=== Begin Enclosure ===

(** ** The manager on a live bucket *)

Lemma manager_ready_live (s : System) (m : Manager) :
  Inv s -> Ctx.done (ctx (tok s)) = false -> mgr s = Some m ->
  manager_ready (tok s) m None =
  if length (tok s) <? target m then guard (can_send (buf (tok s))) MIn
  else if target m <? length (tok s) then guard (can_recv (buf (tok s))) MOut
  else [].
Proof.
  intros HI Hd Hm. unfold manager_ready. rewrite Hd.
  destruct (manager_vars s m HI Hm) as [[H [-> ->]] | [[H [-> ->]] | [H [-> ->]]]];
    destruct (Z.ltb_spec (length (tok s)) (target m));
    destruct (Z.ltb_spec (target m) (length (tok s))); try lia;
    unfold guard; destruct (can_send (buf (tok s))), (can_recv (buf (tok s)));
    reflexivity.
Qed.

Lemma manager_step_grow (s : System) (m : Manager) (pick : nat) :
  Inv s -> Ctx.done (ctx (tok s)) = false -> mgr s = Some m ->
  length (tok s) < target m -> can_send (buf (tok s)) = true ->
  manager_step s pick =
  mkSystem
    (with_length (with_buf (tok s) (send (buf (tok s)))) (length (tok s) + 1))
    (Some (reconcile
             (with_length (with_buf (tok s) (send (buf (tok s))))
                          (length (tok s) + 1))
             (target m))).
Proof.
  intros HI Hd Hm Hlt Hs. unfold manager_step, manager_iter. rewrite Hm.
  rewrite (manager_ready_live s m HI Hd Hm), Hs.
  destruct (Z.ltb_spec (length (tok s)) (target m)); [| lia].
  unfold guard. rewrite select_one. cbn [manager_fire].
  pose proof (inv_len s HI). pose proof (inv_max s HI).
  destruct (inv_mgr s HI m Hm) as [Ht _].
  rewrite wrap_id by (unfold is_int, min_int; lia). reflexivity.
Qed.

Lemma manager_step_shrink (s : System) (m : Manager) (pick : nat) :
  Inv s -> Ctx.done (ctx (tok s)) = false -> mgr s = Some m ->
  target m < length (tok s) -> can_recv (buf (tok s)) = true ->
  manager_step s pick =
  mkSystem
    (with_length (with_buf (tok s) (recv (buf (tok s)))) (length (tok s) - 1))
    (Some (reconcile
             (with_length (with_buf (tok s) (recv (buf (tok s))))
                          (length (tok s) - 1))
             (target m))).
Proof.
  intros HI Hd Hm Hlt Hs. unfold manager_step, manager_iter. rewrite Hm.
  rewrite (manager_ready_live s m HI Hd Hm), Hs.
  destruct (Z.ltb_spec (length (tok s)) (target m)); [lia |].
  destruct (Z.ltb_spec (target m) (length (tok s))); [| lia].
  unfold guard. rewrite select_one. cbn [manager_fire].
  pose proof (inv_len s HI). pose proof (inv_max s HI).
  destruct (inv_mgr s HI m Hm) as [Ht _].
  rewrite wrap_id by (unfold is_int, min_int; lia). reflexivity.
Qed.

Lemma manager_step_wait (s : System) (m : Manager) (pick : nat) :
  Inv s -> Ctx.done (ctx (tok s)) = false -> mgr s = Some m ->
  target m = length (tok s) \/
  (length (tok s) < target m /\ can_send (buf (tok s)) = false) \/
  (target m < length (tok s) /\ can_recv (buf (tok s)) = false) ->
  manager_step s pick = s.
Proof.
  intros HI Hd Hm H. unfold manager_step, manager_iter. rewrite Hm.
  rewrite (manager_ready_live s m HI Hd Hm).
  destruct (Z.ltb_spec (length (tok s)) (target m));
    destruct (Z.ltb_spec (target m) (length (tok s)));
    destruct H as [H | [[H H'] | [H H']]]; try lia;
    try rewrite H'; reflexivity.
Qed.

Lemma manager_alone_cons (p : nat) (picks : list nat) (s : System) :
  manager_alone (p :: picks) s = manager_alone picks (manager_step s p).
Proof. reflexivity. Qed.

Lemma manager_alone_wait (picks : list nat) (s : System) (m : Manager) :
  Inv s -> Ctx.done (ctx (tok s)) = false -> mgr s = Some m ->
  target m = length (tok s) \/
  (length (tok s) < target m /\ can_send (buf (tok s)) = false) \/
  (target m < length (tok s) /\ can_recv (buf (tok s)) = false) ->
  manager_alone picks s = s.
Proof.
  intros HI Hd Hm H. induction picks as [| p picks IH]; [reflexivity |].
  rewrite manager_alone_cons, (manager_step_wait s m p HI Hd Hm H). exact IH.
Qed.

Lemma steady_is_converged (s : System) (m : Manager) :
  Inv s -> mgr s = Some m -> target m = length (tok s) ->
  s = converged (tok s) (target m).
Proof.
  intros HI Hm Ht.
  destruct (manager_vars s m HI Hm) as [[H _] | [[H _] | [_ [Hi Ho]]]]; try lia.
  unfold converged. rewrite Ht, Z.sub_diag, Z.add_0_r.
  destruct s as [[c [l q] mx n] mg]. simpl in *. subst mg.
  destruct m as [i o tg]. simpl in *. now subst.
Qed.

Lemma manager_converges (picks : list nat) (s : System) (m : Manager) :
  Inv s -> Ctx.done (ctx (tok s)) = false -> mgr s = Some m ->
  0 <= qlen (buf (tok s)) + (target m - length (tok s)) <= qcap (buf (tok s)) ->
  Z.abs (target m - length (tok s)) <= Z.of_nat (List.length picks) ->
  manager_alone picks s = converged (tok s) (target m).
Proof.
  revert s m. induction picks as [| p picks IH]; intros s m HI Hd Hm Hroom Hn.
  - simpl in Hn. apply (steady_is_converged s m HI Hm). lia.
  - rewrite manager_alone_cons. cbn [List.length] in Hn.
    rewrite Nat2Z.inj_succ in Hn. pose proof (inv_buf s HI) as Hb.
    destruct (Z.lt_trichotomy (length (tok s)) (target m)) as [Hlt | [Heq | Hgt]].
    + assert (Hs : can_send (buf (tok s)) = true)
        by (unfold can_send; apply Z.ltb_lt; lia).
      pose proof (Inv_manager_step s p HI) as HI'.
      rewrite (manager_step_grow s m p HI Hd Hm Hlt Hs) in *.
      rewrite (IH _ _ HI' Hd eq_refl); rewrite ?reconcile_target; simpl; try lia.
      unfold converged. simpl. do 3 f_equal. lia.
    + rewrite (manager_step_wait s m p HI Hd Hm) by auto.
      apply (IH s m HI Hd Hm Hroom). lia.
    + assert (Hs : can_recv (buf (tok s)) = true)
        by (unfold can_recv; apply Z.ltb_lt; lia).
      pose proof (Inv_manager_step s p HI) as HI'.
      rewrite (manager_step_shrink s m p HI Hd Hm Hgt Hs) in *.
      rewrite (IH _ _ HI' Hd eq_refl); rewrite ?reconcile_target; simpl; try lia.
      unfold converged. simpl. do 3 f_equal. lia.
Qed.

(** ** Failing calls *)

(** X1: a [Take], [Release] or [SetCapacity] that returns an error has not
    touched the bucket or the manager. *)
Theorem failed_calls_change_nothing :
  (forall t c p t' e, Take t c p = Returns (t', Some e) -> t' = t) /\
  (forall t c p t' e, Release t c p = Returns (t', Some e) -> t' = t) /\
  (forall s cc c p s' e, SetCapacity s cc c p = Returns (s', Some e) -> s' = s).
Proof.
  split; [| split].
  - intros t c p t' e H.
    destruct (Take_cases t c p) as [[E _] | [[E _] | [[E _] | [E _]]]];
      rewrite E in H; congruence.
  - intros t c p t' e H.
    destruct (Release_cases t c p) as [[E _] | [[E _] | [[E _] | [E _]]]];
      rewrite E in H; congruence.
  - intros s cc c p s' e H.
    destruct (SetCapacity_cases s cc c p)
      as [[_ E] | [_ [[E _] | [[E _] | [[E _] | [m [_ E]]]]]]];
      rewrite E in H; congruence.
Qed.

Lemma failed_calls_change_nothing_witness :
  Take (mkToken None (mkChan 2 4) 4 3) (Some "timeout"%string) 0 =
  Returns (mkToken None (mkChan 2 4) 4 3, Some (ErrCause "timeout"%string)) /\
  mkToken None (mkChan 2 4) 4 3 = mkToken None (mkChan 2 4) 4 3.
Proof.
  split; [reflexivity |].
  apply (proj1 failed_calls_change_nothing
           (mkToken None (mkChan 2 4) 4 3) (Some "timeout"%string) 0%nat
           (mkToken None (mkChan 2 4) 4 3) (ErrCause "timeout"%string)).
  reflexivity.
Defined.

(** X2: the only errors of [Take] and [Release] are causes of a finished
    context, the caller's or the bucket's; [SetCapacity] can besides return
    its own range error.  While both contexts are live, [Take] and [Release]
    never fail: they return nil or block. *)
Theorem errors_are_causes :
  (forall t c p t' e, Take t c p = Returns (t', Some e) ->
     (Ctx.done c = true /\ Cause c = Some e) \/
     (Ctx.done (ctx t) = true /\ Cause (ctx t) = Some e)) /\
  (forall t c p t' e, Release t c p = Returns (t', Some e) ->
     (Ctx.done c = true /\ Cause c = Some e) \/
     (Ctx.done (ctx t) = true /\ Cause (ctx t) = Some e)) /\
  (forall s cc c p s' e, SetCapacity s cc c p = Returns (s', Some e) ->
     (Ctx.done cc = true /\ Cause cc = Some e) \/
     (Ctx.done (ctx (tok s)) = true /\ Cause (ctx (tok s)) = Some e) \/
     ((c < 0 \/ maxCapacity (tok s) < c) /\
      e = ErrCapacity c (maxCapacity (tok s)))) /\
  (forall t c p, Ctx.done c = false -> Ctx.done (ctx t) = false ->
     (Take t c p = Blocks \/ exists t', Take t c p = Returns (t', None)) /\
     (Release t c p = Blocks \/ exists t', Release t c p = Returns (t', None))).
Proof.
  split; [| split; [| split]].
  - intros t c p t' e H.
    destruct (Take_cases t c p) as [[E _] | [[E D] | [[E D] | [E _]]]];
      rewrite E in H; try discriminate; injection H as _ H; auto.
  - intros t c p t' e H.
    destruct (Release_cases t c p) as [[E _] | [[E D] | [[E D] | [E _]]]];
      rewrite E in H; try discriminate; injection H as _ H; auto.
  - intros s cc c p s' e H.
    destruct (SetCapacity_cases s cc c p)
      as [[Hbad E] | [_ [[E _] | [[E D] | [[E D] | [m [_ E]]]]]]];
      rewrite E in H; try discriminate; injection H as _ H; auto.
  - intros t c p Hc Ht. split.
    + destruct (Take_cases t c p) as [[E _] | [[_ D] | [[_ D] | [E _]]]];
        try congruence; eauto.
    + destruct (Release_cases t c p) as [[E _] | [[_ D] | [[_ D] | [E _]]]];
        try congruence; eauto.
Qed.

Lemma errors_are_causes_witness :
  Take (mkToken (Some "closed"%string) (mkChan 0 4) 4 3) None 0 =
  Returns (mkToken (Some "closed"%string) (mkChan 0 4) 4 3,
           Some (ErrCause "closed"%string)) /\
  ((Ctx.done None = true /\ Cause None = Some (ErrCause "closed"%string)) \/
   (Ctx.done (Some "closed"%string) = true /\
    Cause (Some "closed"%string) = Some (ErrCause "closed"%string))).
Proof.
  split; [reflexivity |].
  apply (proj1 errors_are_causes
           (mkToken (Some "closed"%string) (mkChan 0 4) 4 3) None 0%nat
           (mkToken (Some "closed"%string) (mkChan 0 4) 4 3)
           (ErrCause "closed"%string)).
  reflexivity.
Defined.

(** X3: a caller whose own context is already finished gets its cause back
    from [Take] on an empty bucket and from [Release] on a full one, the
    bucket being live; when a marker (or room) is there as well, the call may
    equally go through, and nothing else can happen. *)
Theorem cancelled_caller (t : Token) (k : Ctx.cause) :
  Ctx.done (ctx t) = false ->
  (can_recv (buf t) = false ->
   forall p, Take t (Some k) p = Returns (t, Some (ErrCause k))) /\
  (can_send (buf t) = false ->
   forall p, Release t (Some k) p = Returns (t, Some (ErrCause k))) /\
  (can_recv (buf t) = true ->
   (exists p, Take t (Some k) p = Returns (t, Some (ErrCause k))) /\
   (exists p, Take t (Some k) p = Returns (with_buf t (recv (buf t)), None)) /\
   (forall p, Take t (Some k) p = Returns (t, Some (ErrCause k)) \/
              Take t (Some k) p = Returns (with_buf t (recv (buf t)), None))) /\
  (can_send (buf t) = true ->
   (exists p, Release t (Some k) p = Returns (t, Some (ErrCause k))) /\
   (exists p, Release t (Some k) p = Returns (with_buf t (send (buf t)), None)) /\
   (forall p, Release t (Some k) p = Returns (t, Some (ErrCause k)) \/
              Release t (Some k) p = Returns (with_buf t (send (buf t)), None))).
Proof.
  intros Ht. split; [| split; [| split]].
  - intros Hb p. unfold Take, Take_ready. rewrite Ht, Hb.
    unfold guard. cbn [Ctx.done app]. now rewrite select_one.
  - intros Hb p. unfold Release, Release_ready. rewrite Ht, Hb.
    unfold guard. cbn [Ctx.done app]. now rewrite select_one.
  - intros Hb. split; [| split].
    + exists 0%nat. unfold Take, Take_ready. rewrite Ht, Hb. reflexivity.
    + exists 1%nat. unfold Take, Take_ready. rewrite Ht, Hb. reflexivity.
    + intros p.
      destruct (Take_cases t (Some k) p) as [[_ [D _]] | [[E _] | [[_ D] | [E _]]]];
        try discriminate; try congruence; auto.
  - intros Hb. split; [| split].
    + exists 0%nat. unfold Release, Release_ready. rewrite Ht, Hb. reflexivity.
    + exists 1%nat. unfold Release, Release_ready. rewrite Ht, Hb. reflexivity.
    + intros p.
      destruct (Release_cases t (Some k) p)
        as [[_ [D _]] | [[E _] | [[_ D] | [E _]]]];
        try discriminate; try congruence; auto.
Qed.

=== End Enclosure ===
=== Begin Enclosure ===

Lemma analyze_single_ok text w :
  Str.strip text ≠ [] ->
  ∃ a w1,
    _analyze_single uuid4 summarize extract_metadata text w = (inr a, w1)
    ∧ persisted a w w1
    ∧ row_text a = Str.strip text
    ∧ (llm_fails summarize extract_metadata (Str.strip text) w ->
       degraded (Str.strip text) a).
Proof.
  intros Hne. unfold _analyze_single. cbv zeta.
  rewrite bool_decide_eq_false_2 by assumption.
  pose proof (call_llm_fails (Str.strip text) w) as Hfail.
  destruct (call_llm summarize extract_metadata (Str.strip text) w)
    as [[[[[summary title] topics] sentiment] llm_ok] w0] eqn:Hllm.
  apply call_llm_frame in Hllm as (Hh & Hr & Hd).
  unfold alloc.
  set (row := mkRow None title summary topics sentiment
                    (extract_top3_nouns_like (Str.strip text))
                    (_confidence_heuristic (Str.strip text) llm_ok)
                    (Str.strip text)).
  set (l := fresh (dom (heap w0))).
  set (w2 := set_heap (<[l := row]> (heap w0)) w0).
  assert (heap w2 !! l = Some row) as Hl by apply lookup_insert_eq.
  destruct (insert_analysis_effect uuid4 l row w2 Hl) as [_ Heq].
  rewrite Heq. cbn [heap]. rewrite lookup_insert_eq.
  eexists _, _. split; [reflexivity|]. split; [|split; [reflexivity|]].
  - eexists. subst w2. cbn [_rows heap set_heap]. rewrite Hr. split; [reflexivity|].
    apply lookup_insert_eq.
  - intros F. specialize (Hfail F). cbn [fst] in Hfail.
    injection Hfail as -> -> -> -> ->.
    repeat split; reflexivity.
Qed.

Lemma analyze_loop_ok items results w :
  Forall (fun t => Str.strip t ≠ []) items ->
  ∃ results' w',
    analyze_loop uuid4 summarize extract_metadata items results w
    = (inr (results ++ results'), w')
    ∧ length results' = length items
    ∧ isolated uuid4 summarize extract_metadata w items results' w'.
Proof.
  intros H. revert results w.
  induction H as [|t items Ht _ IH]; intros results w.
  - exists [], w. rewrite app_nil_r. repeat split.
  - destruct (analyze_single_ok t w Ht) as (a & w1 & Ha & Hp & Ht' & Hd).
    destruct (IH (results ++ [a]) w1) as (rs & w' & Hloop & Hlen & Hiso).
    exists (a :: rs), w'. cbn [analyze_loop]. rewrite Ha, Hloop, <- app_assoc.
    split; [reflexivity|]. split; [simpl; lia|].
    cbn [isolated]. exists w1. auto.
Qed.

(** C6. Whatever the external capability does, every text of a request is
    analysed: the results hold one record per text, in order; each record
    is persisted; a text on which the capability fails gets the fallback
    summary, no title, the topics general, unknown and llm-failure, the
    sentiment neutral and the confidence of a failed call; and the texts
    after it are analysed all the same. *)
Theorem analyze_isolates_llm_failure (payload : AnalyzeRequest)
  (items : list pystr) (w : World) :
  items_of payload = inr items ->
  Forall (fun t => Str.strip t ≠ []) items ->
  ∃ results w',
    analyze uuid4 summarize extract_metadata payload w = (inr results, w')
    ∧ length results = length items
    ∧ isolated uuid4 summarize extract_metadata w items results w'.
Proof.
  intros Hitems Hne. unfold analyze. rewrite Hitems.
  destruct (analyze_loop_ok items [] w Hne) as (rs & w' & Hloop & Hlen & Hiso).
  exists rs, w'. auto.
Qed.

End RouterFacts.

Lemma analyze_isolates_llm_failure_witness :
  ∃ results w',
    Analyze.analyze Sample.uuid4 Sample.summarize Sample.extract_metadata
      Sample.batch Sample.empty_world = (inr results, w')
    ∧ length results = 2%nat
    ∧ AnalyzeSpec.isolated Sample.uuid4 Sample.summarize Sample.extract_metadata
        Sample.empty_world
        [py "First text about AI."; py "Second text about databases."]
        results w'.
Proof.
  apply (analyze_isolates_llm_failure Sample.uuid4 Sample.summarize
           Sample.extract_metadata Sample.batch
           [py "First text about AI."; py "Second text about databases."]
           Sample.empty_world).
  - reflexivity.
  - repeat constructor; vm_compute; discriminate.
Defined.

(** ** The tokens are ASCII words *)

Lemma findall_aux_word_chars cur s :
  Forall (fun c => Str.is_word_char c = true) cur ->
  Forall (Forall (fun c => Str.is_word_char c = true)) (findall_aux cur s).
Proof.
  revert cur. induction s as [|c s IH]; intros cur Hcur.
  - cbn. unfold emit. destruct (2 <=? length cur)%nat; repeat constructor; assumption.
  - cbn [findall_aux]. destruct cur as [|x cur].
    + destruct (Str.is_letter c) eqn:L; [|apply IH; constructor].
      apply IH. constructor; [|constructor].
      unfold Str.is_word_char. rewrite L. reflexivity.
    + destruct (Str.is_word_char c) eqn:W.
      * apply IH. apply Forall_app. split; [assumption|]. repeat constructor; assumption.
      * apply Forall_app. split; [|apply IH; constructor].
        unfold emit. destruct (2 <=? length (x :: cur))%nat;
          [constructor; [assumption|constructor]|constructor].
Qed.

=== End Enclosure ===

Lines in the data that hold "Hllm" must be located and copied.

• RESULT OF THE TASK:
    as [[[[[summary title] topics] sentiment] llm_ok] w0] eqn:Hllm.
  apply call_llm_frame in Hllm as (Hh & Hr & Hd).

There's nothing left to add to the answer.